I really have read 100s of these things. I have read all or as much as I could of what I found. And over time things started to line up.
What I know is this:
+ There is virtually no research I can find that specifically deals with cycling tanks. If anyone can find some, please provide links.
+The common hobby test kits measure in total ions and the research is expressed in the nitrogen scale. This creates a further buffer between the readings on the hobby kits and the danger levels found in research studies stated on the Nitrogen scale.
+ The critical factor in almost every study is NH3-N not TAN.
+ The levels in most research tests are either well above 1-2 ppm on an API kit and/or for longer periods than I would advocate allowing ammonia to remain unchallenged.
+Fish can tolerate some detectible level of ammonia for some period of time and sustain no long term damage. the issue is one of how much and how long.
+Fish may experience a small amount of damage from mostly safe ammonia exposures that will not self correct. However, it would be very difficult to show that such damage would actually shorten the total life expectancy of that fish in a tank. Many other things might do worse harm long before then. This is especially true for us all as newbies. So I see some further wiggle room here for defining long term harm actually happening to a fish in the tank of a newbie. Fish in tanks live pretty cushy lives.

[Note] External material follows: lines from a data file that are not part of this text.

Lemma nonEmptyPages_concat pages : concat (nonEmptyPages pages) = concat pages.
Proof.
  unfold nonEmptyPages. induction pages as [|p ps IH]; [reflexivity|].
  rewrite filter_cons. destruct (decide _) as [Hlen|Hlen]; simpl.
  - rewrite IH. reflexivity.
  - destruct p; [simpl; exact IH|simpl in Hlen; lia].
Qed.

Lemma nonEmptyPages_nonempty pages page :
  page ∈ nonEmptyPages pages -> page <> [].
Proof.
  unfold nonEmptyPages. intros Hin ->.
  apply list_elem_of_filter in Hin as [Hlen _]. simpl in Hlen. lia.
Qed.

Lemma paginatedLayout_nonempty_pages s quantities pages page :
  paginatedLayout s quantities = Normal pages -> page ∈ pages -> page <> [].
Proof.
  unfold paginatedLayout. intros E Hin.
  destruct (_ =? _)%nat; [injection E as <-; inversion Hin|].
  destruct (_ || _); [injection E as <-; inversion Hin|].
  destruct (isRandomSizeMode s).
  - destruct (packRandom _ _ _ _ _ _); [|discriminate]. simpl in E.
    injection E as <-. eapply nonEmptyPages_nonempty, Hin.
  - destruct (passportSize s); [|discriminate].
    destruct (_ >? 0).
    + destruct (placeGrid _ _ _ _ _ _ _); [|discriminate]. simpl in E.
      injection E as <-. eapply nonEmptyPages_nonempty, Hin.
    + injection E as <-. eapply nonEmptyPages_nonempty, Hin.
Qed.

(** X3. In random mode with a positive printable area every image is
    placed exactly once: the images of the instances, read page after
    page, are the image list in its order, whatever the quantity map
    holds.  No page is empty, so there are at most as many pages as
    images. *)
Theorem X3_random_mode_places_every_image_once s quantities :
  isRandomSizeMode s = true ->
  (0 < printableWidthMm s)%Q -> (0 < printableHeightMm s)%Q ->
  exists pages,
    paginatedLayout s quantities = Normal pages
    /\ placedImages pages = Settings.images s
    /\ (forall page, page ∈ pages -> page <> [])
    /\ (length pages <= length (Settings.images s))%nat.
Proof.
  intros Hrandom HW HH.
  assert (Himgs : imagesToPrint s quantities = Settings.images s)
    by (unfold imagesToPrint; rewrite Hrandom; reflexivity).
  assert (Hshape : exists pages,
            paginatedLayout s quantities = Normal pages
            /\ placedImages pages = Settings.images s).
  { unfold paginatedLayout. rewrite Himgs.
    destruct (length (Settings.images s) =? 0)%nat eqn:Elen.
    - apply Nat.eqb_eq, nil_length_inv in Elen. rewrite Elen.
      exists []. split; reflexivity.
    - rewrite !mmToPx_le0.
      rewrite (proj2 (Qleb_false _ _) HW), (proj2 (Qleb_false _ _) HH).
      rewrite Hrandom. simpl orb. cbv iota.
      edestruct packRandom_placedImages as (st' & E & Hplaced); [|rewrite E].
      + reflexivity.
      + simpl. eexists. split; [reflexivity|].
        unfold placedImages in *. rewrite nonEmptyPages_concat.
        rewrite Hplaced. reflexivity. }
  destruct Hshape as (pages & E & Hplaced).
  exists pages. split; [exact E|]. split; [exact Hplaced|].
  assert (Hne : forall page, page ∈ pages -> page <> [])
    by (intros page; apply (paginatedLayout_nonempty_pages s quantities pages page E)).
  split; [exact Hne|].
  rewrite <- Hplaced. unfold placedImages. rewrite length_map.
  clear E Hplaced. induction pages as [|p ps IH]; [simpl; lia|].
  simpl. rewrite length_app.
  assert (Hp : p <> []) by (apply Hne; left).
  assert (Hps : (length ps <= length (concat ps))%nat)
    by (apply IH; intros page Hin; apply Hne; right; exact Hin).
  destruct p; [congruence|simpl; lia].
Qed.

Lemma X3_random_mode_places_every_image_once_witness :
  exists pages,
    paginatedLayout (initialSettings panoramas) {["1700000000001" := 0]}
    = Normal pages
    /\ placedImages pages = panoramas.
Proof.
  destruct (X3_random_mode_places_every_image_once (initialSettings panoramas)
              {["1700000000001" := 0]}) as (pages & E & Hplaced & _).
  - reflexivity.
  - vm_compute. reflexivity.
  - vm_compute. reflexivity.
  - exists pages. split; [exact E|exact Hplaced].
Defined.

Lemma separated_sym gap a b : separated gap a b -> separated gap b a.
Proof. unfold separated. tauto. Qed.

Lemma scaledSize_nonneg T img :
  (0 <= T)%Q -> naturalSize img ->
  (0 <= (scaledSize T img).1)%Q /\ (0 <= (scaledSize T img).2)%Q.
Proof.
  intros HT [Hw Hh]. unfold scaledSize.
  assert (Haspect : (0 <= ProcessedImage.width_px img / ProcessedImage.height_px img)%Q).
  { apply Qle_shift_div_l; [exact Hh|]. lra. }
  assert (Hscaled : (0 <= T * (ProcessedImage.width_px img
                               / ProcessedImage.height_px img))%Q)
    by (apply Qmult_le_0_compat; assumption).
  destruct (ProcessedImage.rotation img); simpl; split; assumption.
Qed.

Lemma packingInvariant_ready W gap st : packingInvariant W gap st -> lastPageReady st.
Proof.
  intros (_ & _ & _ & _ & _ & init & cur & Ep & Ei & _).
  unfold lastPageReady. rewrite Ep, Ei, length_app. simpl. lia.
Qed.

Lemma wrapRow_invariant W gap w st :
  (0 <= gap)%Q ->
  packingInvariant W gap st ->
  packingInvariant W gap (wrapRow W gap w st)
  /\ ((Packing.cursor_x (wrapRow W gap w st) == 0)%Q
      \/ (Packing.cursor_x (wrapRow W gap w st) + w <= W)%Q).
Proof.
  intros Hgap (Hx & Hy & Hr & Hwrap & Hsep & init & cur & Ep & Ei & Hcur).
  unfold wrapRow.
  destruct (Qgtb (Packing.cursor_x st) 0) eqn:E1; simpl.
  - destruct (Qgtb (Packing.cursor_x st + w) W) eqn:E2; simpl.
    + split; [|left; reflexivity].
      unfold packingInvariant. simpl.
      split; [lra|]. split; [lra|]. split; [lra|].
      split; [exact Hwrap|]. split; [exact Hsep|].
      exists init, cur. split; [exact Ep|]. split; [exact Ei|].
      eapply Forall_impl; [exact Hcur|].
      intros a [Ha|(Hay & Hax & Hah)]; left; simpl; lra.
    + apply Qgtb_false in E2. split; [|right; exact E2].
      repeat split; try assumption. exists init, cur. auto.
  - apply Qgtb_false in E1. split; [|left; lra].
    repeat split; try assumption. exists init, cur. auto.
Qed.

Lemma breakPage_invariant W H gap h st :
  packingInvariant W gap st ->
  packingInvariant W gap (breakPage H h st)
  /\ ((Packing.cursor_x (breakPage H h st) == 0)%Q
      \/ Packing.cursor_x (breakPage H h st) = Packing.cursor_x st).
Proof.
  intros Hinv. unfold breakPage.
  destruct (Qgtb _ _); [|split; [exact Hinv|right; reflexivity]].
  destruct Hinv as (Hx & Hy & Hr & Hwrap & Hsep & init & cur & Ep & Ei & Hcur).
  split; [|left; reflexivity].
  unfold packingInvariant. simpl.
  split; [lra|]. split; [lra|]. split; [lra|].
  split; [apply Forall_app; split; [exact Hwrap|repeat constructor]|].
  split.
  - apply Forall_app. split; [exact Hsep|]. constructor; [|constructor].
    intros i j a b Ha. rewrite lookup_nil in Ha. discriminate.
  - exists (Packing.pages st), []. split; [reflexivity|]. split; [|constructor].
    rewrite Ep, Ei, length_app. simpl. lia.
Qed.

Lemma pairwiseSeparated_snoc gap cur n :
  pairwiseSeparated gap cur ->
  Forall (fun a => separated gap a n) cur ->
  pairwiseSeparated gap (cur ++ [n]).
Proof.
  intros Hcur Hn i j a b Ha Hb Hne.
  apply lookup_app_Some in Ha as [Ha|[Hi Ha]];
    apply lookup_app_Some in Hb as [Hb|[Hj Hb]].
  - eapply Hcur; eassumption.
  - apply list_lookup_singleton_Some in Hb as [_ <-].
    eapply Forall_lookup_1 in Hn; eassumption.
  - apply list_lookup_singleton_Some in Ha as [_ <-].
    apply separated_sym. eapply Forall_lookup_1 in Hn; eassumption.
  - apply list_lookup_singleton_Some in Ha as [Ha _].
    apply list_lookup_singleton_Some in Hb as [Hb _]. lia.
Qed.

Lemma placeRandom_invariant W H gap T st img :
  (0 <= gap)%Q -> (0 <= T)%Q -> naturalSize img ->
  packingInvariant W gap st ->
  exists st', placeRandom W H gap T st img = Normal st'
              /\ packingInvariant W gap st'.
Proof.
  intros Hgap HT Hnat Hinv.
  destruct (scaledSize_nonneg T img HT Hnat) as [Hw Hh].
  destruct (placeRandom_shape W H gap T st img (packingInvariant_ready _ _ _ Hinv))
    as (init & cur & Ep & Ei & E).
  set (w := (scaledSize T img).1) in *. set (h := (scaledSize T img).2) in *.
  destruct (wrapRow_invariant W gap w st Hgap Hinv) as [Hinv1 Hfit1].
  destruct (breakPage_invariant W H gap h _ Hinv1) as [Hinv2 Hfit2].
  set (st2 := breakPage H h (wrapRow W gap w st)) in *.
  assert (Hfit : (Packing.cursor_x st2 == 0)%Q \/ (Packing.cursor_x st2 + w <= W)%Q).
  { destruct Hfit2 as [Hz|Heq]; [left; exact Hz|]. rewrite Heq. exact Hfit1. }
  destruct Hinv2 as (Hx & Hy & Hr & Hwrap & Hsep & init' & cur' & Ep' & Ei' & Hcur).
  rewrite Ep in Ep'. apply app_inj_tail in Ep' as [<- <-].
  rewrite Ep in Hwrap, Hsep.
  apply Forall_app in Hwrap as [Hwrap_init Hwrap_cur].
  apply Forall_app in Hsep as [Hsep_init Hsep_cur].
  rewrite Forall_singleton in Hwrap_cur. rewrite Forall_singleton in Hsep_cur.
  eexists. split; [exact E|].
  unfold packingInvariant. simpl.
  split; [lra|]. split; [lra|].
  split; [eapply Qle_trans; [exact Hr|apply Q.le_max_l]|].
  split.
  { apply Forall_app. split; [exact Hwrap_init|]. rewrite Forall_singleton.
    apply Forall_app. split; [exact Hwrap_cur|]. rewrite Forall_singleton.
    unfold wrapsWithin, instanceAt. simpl. auto. }
  split.
  { apply Forall_app. split; [exact Hsep_init|]. rewrite Forall_singleton.
    apply pairwiseSeparated_snoc; [exact Hsep_cur|].
    eapply Forall_impl; [exact Hcur|].
    intros a [Ha|(Hay & Hax & Hah)]; unfold separated, instanceAt; simpl.
    - right. right. left. exact Ha.
    - left. exact Hax. }
  exists init, (cur ++ [instanceAt st2 img w h]).
  split; [reflexivity|]. split; [exact Ei|].
  apply Forall_app. split.
  - eapply Forall_impl; [exact Hcur|].
    intros a [Ha|(Hay & Hax & Hah)]; [left; exact Ha|right]. simpl.
    split; [exact Hay|]. split; [lra|].
    eapply Qle_trans; [exact Hah|apply Q.le_max_l].
  - rewrite Forall_singleton. right. unfold instanceAt. simpl.
    split; [reflexivity|]. split; [lra|apply Q.le_max_r].
Qed.

Lemma packRandom_invariant W H gap T imgs :
  (0 <= gap)%Q -> (0 <= T)%Q -> Forall naturalSize imgs ->
  forall st,
    packingInvariant W gap st ->
    exists st', packRandom W H gap T st imgs = Normal st'
                /\ packingInvariant W gap st'.
Proof.
  intros Hgap HT Hall. induction Hall as [|img rest Himg Hrest IH]; intros st Hinv.
  - exists st. split; [reflexivity|exact Hinv].
  - simpl.
    destruct (placeRandom_invariant W H gap T st img Hgap HT Himg Hinv)
      as (st1 & E & Hinv1).
    rewrite E. simpl. apply IH, Hinv1.
Qed.

Lemma paginatedLayout_random_geometry s quantities :
  isRandomSizeMode s = true ->
  (0 <= Settings.randomImageScale s)%Q ->
  Forall naturalSize (Settings.images s) ->
  exists pages,
    paginatedLayout s quantities = Normal pages
    /\ Forall (Forall (wrapsWithin (mmToPx (printableWidthMm s)))) pages
    /\ Forall (pairwiseSeparated (mmToPx (gapMm (Settings.noGap s)))) pages.
Proof.
  intros Hrandom Hscale Hnat. unfold paginatedLayout.
  assert (Himgs : imagesToPrint s quantities = Settings.images s)
    by (unfold imagesToPrint; rewrite Hrandom; reflexivity).
  rewrite Himgs.
  destruct (_ =? _)%nat; [exists []; repeat split; constructor|].
  destruct (Qleb (mmToPx (printableWidthMm s)) 0) eqn:EW;
    [exists []; repeat split; constructor|].
  destruct (Qleb (mmToPx (printableHeightMm s)) 0) eqn:EH;
    [exists []; repeat split; constructor|].
  apply Qleb_false in EH. simpl orb. cbv iota. rewrite Hrandom.
  assert (Hgap := mmToPx_nonneg _ (gapMm_nonneg (Settings.noGap s))).
  assert (HT : (0 <= Qmin (mmToPx 45) (mmToPx (printableHeightMm s))
                     * Settings.randomImageScale s)%Q).
  { apply Qmult_le_0_compat; [|exact Hscale].
    assert (Hb : (0 < mmToPx 45)%Q) by (apply mmToPx_pos; lra).
    destruct (Q.min_spec (mmToPx 45) (mmToPx (printableHeightMm s)))
      as [[_ ->]|[_ ->]]; lra. }
  edestruct (packRandom_invariant (mmToPx (printableWidthMm s))
               (mmToPx (printableHeightMm s))
               (mmToPx (gapMm (Settings.noGap s))) _ (Settings.images s)
               Hgap HT Hnat (Packing.mk [[]] 0 0 0 0))
    as (st' & E & Hinv).
  { unfold packingInvariant. simpl.
    split; [lra|]. split; [lra|]. split; [lra|].
    split; [repeat constructor|]. split.
    - constructor; [|constructor]. intros i j a b Ha.
      rewrite lookup_nil in Ha. discriminate.
    - exists [], []. repeat split. constructor. }
  rewrite E. simpl. eexists. split; [reflexivity|].
  destruct Hinv as (_ & _ & _ & Hwrap & Hsep & _).
  unfold nonEmptyPages. split.
  - apply Forall_forall. intros page Hin.
    apply list_elem_of_filter in Hin as [_ Hin].
    revert page Hin. apply Forall_forall, Hwrap.
  - apply Forall_forall. intros page Hin.
    apply list_elem_of_filter in Hin as [_ Hin].
    revert page Hin. apply Forall_forall, Hsep.
Qed.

+Just because one does many water changes to keep ammonia levels down doesn't mean they are not increasing stress enough to counter that to some extent or even make things worse? I am not sure where the answer lies. There is no research on this either as far as i have seen.

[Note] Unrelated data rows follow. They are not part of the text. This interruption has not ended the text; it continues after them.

(** * Order placement and settlement of the market backend

    A shallow embedding of the order workflow of the marketplace backend:
    the commission helpers ([src/market/utils/helpers.ts]), the order
    controller ([src/market/controllers/orderController.ts]), the request
    schemas ([validators.ts]), the constants table ([constants.ts]) and the
    payment and notification services ([paymentService.ts],
    [notificationService.ts]).

    JavaScript numbers are IEEE-754 binary64 values and are modelled by the
    kernel's primitive floats, so every arithmetic step and every comparison
    of the source keeps its rounding and its NaN behaviour.  Prisma tables
    are finite maps from the primary (or unique) key to the row.  A handler
    is a function from the world (database and the trace of outgoing calls)
    to the HTTP reply and the new world. *)

From Stdlib Require Import PrimFloat FloatOps SpecFloat FloatAxioms ZArith.
From stdpp Require Import base option list gmap strings.

#[local] Set Warnings "-inexact-float".
#[local] Open Scope string_scope.

(** ** Enumerations of the Prisma schema *)

Inductive UserRole := CUSTOMER | VENDOR | ADMIN.

(** [VendorType] before and after the migration under [prisma/migrations]:
    the helpers still compare against [LOCAL_MARKET], the migration
    introduces the pharmacy values. *)
Inductive VendorType :=
  | HOTEL | ADVENTURE | TRANSPORT | LOCAL_MARKET
  | PHARMACY | MEDICAL_STORE | HOSPITAL_PHARMACY | ONLINE_PHARMACY
  | WELLNESS_STORE | OTHER.

Inductive VendorStatus :=
  | VENDOR_PENDING | APPROVED | REJECTED | SUSPENDED.

Inductive BookingStatus :=
  | DRAFT | PENDING | CONFIRMED | CANCELLED | COMPLETED.

Inductive PaymentStatus :=
  | PAYMENT_PENDING | SUCCESS | FAILED | REFUNDED.

#[global] Instance UserRole_eq_dec : EqDecision UserRole.
Proof. solve_decision. Defined.
#[global] Instance VendorType_eq_dec : EqDecision VendorType.
Proof. solve_decision. Defined.
#[global] Instance VendorStatus_eq_dec : EqDecision VendorStatus.
Proof. solve_decision. Defined.
#[global] Instance BookingStatus_eq_dec : EqDecision BookingStatus.
Proof. solve_decision. Defined.
#[global] Instance PaymentStatus_eq_dec : EqDecision PaymentStatus.
Proof. solve_decision. Defined.

(** ** JavaScript numbers *)

Abbreviation number := float.

Module Js.

Definition lt (a b : number) : bool := PrimFloat.ltb a b.
Definition gt (a b : number) : bool := PrimFloat.ltb b a.
Definition le (a b : number) : bool := PrimFloat.leb a b.
Definition ge (a b : number) : bool := PrimFloat.leb b a.

Definition isNaN (a : number) : bool := negb (PrimFloat.eqb a a).

(** Truthiness of a number: [0], [-0] and [NaN] are falsy. *)
Definition truthy_number (a : number) : bool :=
  negb (PrimFloat.eqb a 0%float || isNaN a).

(** Truthiness of an optional string: [undefined] and [""] are falsy. *)
Definition truthy_string (s : option string) : bool :=
  match s with
  | Some s => negb (bool_decide (s = ""))
  | None => false
  end.

(** [Number.isInteger]: a finite value [m * 2^e] without fractional part. *)
Definition isInteger (a : number) : bool :=
  match Prim2SF a with
  | S754_zero _ => true
  | S754_finite _ m e =>
      (0 <=? e)%Z || (Z.pos m mod 2 ^ (- e) =? 0)%Z
  | _ => false
  end.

+Going the frequent large water change route to hold ammonia levels very low for a substantially longer time than fish would be exposed to ammonia at 1-2 ppm of TAN on hobby kits also has consquences. I suggest this maybe as potentially harmful or even more harmful due to the duration factor. I am not sure if it would be less but it could be, how much nobody can say as far as i have seen. There is absolutely 0 research on this topic.

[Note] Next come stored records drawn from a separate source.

(** * LP Template build script: the HTML transformation pipeline

    A shallow embedding of [scripts/build.mjs]: the tag generators, the
    image tag rewriter ([processImages]) and the part of [build] that
    assembles [index.html].

    A JavaScript string is modelled by the [string] of its UTF-8 text, one
    element per byte (the files are read as UTF-8).  Every pattern and
    every literal of the script is ASCII, and a byte of a character beyond
    ASCII is never an ASCII byte, so searching, splitting and replacing
    work on the bytes as they do on the code units; the white space of
    [trim] and [\s] is the one place where characters beyond ASCII count,
    and it is listed with its encodings.  Regular expressions are kept as
    syntax trees and run by a backtracking matcher with the priorities of
    the JavaScript engine (greedy and lazy quantifiers, alternatives tried
    left to right, capture groups). *)

From Stdlib Require Import Strings.String Strings.Ascii Lists.List Bool.Bool.
From Stdlib Require Import Arith.PeanoNat Arith.Arith micromega.Lia.
From Stdlib Require Import NArith.BinNat Numbers.DecimalString.
Import ListNotations.

Local Open Scope list_scope.
Local Open Scope string_scope.

(** ** JavaScript strings *)

Module JsString.

(** The double quote and the line feed, which cannot be written inside a
    literal here. *)
Definition DQ : string := String (ascii_of_nat 34) EmptyString.
Definition LF : string := String (ascii_of_nat 10) EmptyString.
Definition dqChar : ascii := ascii_of_nat 34.

(** [q s] is [s] between double quotes. *)
Definition q (s : string) : string := DQ ++ s ++ DQ.

(** A value read from an object: [undefined] is [None]. *)
Definition truthy (v : option string) : bool :=
  match v with
  | Some (String _ _) => true
  | _ => false
  end.

Definition nonEmpty (s : string) : bool :=
  match s with
  | EmptyString => false
  | String _ _ => true
  end.

(** [a || b] on values that are strings or [undefined]. *)
Definition orElse (a b : option string) : option string :=
  if truthy a then a else b.

(** [`${v}`]: the text a template literal gives for a value. *)
Definition show (v : option string) : string :=
  match v with
  | Some s => s
  | None => "undefined"
  end.

(** [a || 'dflt'] inside a template literal. *)
Definition orDefault (a : option string) (dflt : string) : string :=
  if truthy a then show a else dflt.

Fixpoint startsWith (s p : string) {struct p} : bool :=
  match p with
  | EmptyString => true
  | String c p' =>
      match s with
      | EmptyString => false
      | String d s' => Ascii.eqb c d && startsWith s' p'
      end
  end.

(** [s.includes(p)] *)
Fixpoint includes (s p : string) : bool :=
  startsWith s p ||
  match s with
  | EmptyString => false
  | String _ s' => includes s' p
  end.

Fixpoint drop (n : nat) (s : string) : string :=
  match n with
  | 0 => s
  | S n' => match s with
            | EmptyString => EmptyString
            | String _ s' => drop n' s'
            end
  end.

Fixpoint take (n : nat) (s : string) : string :=
  match n with
  | 0 => EmptyString
  | S n' => match s with
            | EmptyString => EmptyString
            | String c s' => String c (take n' s')
            end
  end.

(** [s.endsWith(p)] *)
Definition endsWith (s p : string) : bool :=
  Nat.leb (String.length p) (String.length s) &&
  String.eqb (drop (String.length s - String.length p) s) p.

(** [s.slice(1)] *)
Definition slice1 (s : string) : string := drop 1 s.

Definition lowerChar (c : ascii) : ascii :=
  let n := nat_of_ascii c in
  if Nat.leb 65 n && Nat.leb n 90 then ascii_of_nat (n + 32) else c.

(** [s.toLowerCase()].  The letters [A] to [Z] are mapped: the script
    compares lower-cased text with ASCII words only ([event], [.png], ...),
    and a text that holds a character beyond ASCII never has one of these
    words as its lower case (the Kelvin sign gives [k], which none of them
    holds). *)
Fixpoint toLowerCase (s : string) : string :=
  match s with
  | EmptyString => EmptyString
  | String c s' => String (lowerChar c) (toLowerCase s')
  end.

(** White space.  The white space of ECMA-262 ([WhiteSpace] and
    [LineTerminator]: what [trim] removes and [\s] matches) by code point:
    U+0009 to U+000D, U+0020, U+00A0, U+1680, U+2000 to U+200A, U+2028,
    U+2029, U+202F, U+205F, U+3000 and U+FEFF. *)
Definition spaceCodes : list N :=
  [ 9; 10; 11; 12; 13; 32; 160; 5760;
    8192; 8193; 8194; 8195; 8196; 8197; 8198; 8199; 8200; 8201; 8202;
    8232; 8233; 8239; 8287; 12288; 65279 ]%N.

(** The UTF-8 form of a code point below U+10000. *)
Definition utf8 (n : N) : string :=
  if N.ltb n 128 then String (ascii_of_N n) EmptyString
  else if N.ltb n 2048 then
    String (ascii_of_N (192 + n / 64))
      (String (ascii_of_N (128 + n mod 64)) EmptyString)
  else
    String (ascii_of_N (224 + n / 4096))
      (String (ascii_of_N (128 + (n / 64) mod 64))
         (String (ascii_of_N (128 + n mod 64)) EmptyString)).

Definition spaces : list string := Eval vm_compute in List.map utf8 spaceCodes.

(** The text after the white space character at the head of [s], [None]
    when [s] starts with none. *)
Definition stripSpace (s : string) : option string :=
  match List.find (startsWith s) spaces with
  | Some w => Some (drop (String.length w) s)
  | None => None
  end.

(** [trimStart] removes the white space characters at the head one by
    one; the length of the text bounds their number. *)
Fixpoint trimStartN (n : nat) (s : string) : string :=
  match n with
  | 0 => s
  | S n' =>
      match stripSpace s with
      | Some r => trimStartN n' r
      | None => s
      end
  end.

Definition trimStart (s : string) : string := trimStartN (String.length s) s.

(** A text of white space only. *)
Definition isBlank (s : string) : bool := negb (nonEmpty (trimStart s)).

(** [trimEnd] cuts the text where white space only is left. *)
Fixpoint trimEnd (s : string) : string :=
  match s with
  | EmptyString => EmptyString
  | String c s' => if isBlank s then EmptyString else String c (trimEnd s')
  end.

Definition trim (s : string) : string := trimEnd (trimStart s).

(** [s.split(sep)] for a one-character separator: the current field is
    accumulated in [cur]. *)
Fixpoint splitOn (sep : ascii) (cur : string) (s : string) : list string :=
  match s with
  | EmptyString => [cur]
  | String c s' =>
      if Ascii.eqb c sep then cur :: splitOn sep EmptyString s'
      else splitOn sep (cur ++ String c EmptyString) s'
  end.

Definition split (sep : ascii) (s : string) : list string :=
  splitOn sep EmptyString s.

(** [xs.join(sep)] *)
Definition join (sep : string) (xs : list string) : string :=
  String.concat sep xs.

(** The text before and after the first occurrence of [pat] in [s]
    ([s.indexOf(pat)]), [None] when there is none. *)
Fixpoint splitFirst (pat s : string) : option (string * string) :=
  if startsWith s pat then Some (EmptyString, drop (String.length pat) s)
  else
    match s with
    | EmptyString => None
    | String c s' =>
        match splitFirst pat s' with
        | Some (a, b) => Some (String c a, b)
        | None => None
        end
    end.

(** [GetSubstitution] of ECMA-262 for a match without capture groups:
    in a replacement string [$$] stands for a dollar, [$&] for the
    matched text, [$`] for the text before the match and [$'] for the
    text after it; a dollar before anything else stands for itself. *)
Fixpoint getSubstitution (matched before after repl : string) : string :=
  match repl with
  | EmptyString => EmptyString
  | String c r =>
      if Ascii.eqb c "$" then
        match r with
        | EmptyString => String c EmptyString
        | String d r' =>
            if Ascii.eqb d "$" then String "$" (getSubstitution matched before after r')
            else if Ascii.eqb d "&" then matched ++ getSubstitution matched before after r'
            else if Ascii.eqb d "`" then before ++ getSubstitution matched before after r'
            else if Ascii.eqb d "'" then after ++ getSubstitution matched before after r'
            else String c (getSubstitution matched before after r)
        end
      else String c (getSubstitution matched before after r)
  end.

(** [s.replace(pat, repl)] with a string pattern: the first occurrence
    only, the replacement read by [getSubstitution]. *)
Definition replace (s pat repl : string) : string :=
  match splitFirst pat s with
  | Some (a, b) => a ++ getSubstitution pat a b repl ++ b
  | None => s
  end.

End JsString.

(** ** Regular expressions *)

Module Regex.
Import JsString.

(** The constructs the script's patterns use.  A character class is a
    predicate; [Star greedy a] is [a*] or [a*?]; [Grp a] is a capture
    group; [Eoi] is [$] (no [m] flag: the end of the input). *)
Inductive regex : Type :=
| Eps
| Cls (p : ascii -> bool)
| Seq (a b : regex)
| Alt (a b : regex)
| Star (greedy : bool) (a : regex)
| Grp (a : regex)
| Eoi.

(** What was read between [s] and its suffix [rest]. *)
Definition consumed (s rest : string) : string :=
  take (String.length s - String.length rest) s.

Definition firstOf {R : Type} (x y : option R) : option R :=
  match x with
  | Some _ => x
  | None => y
  end.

My take on ammonia toxicity and fishless cycling is really a conglomeration of what I have read on the subject much more than it is the result of any single piece or list of them. Not only is it based on what I have seen, it is also based on what I have not. Even when you run the API numbers at 82F (27.7C) for .25 and .50, ppm here is what you get: for ppm of NH3.
pH 7.0 .0018 and .0036
pH 7.5 .0056 and .0111
pH 8.0 .0168 and .0336
pH 8.5 .0464 and .0928
If you want to argue pH 8.5 is a problem I agree over .25 ppm. But how many beginner tanks are at that pH and temp? And I would modify suggestions for 8.5 pH as opposed to the other levels. I would usually tell folks not to cycle at that pH with fish without doing heavy bacteria seeding. Tell me for what level of total ammonia can you show that .02 ppm or lower levels of NH3 at any TAN is considered a danger by anyone anywhere in the literature. As one crosses over .02 the salmonids come into play, but they make for an unreasonable comparison. With a diverse number of researchers and professionals focusing on the .05 ppm NH3 line, I feel something just below that to be a pretty reasonable place to draw a line for fish in cycling. And to be safe I tend not to suggest TAN be allowed to get beyond 2.0 in any situation. I have 0 evidence that this number represents the danger point even if the NH3 level is safe. I just see no need to ever get any higher than this. And I do not suggest folks allow ammonia levels between 1 and 2 ppm to persist beyond between 1 and 2 weeks based on the situation.
If you or anybody else can cite some studies, research or other equally reputable information contrary to my position, I will gladly revise my opinion on this. If I found them myself I would not have reached the conclusions I have. Nor can I find anything about ammonia at a pH levels below 6.0 where NH3 is never a factor. If anybody else can, please provide links.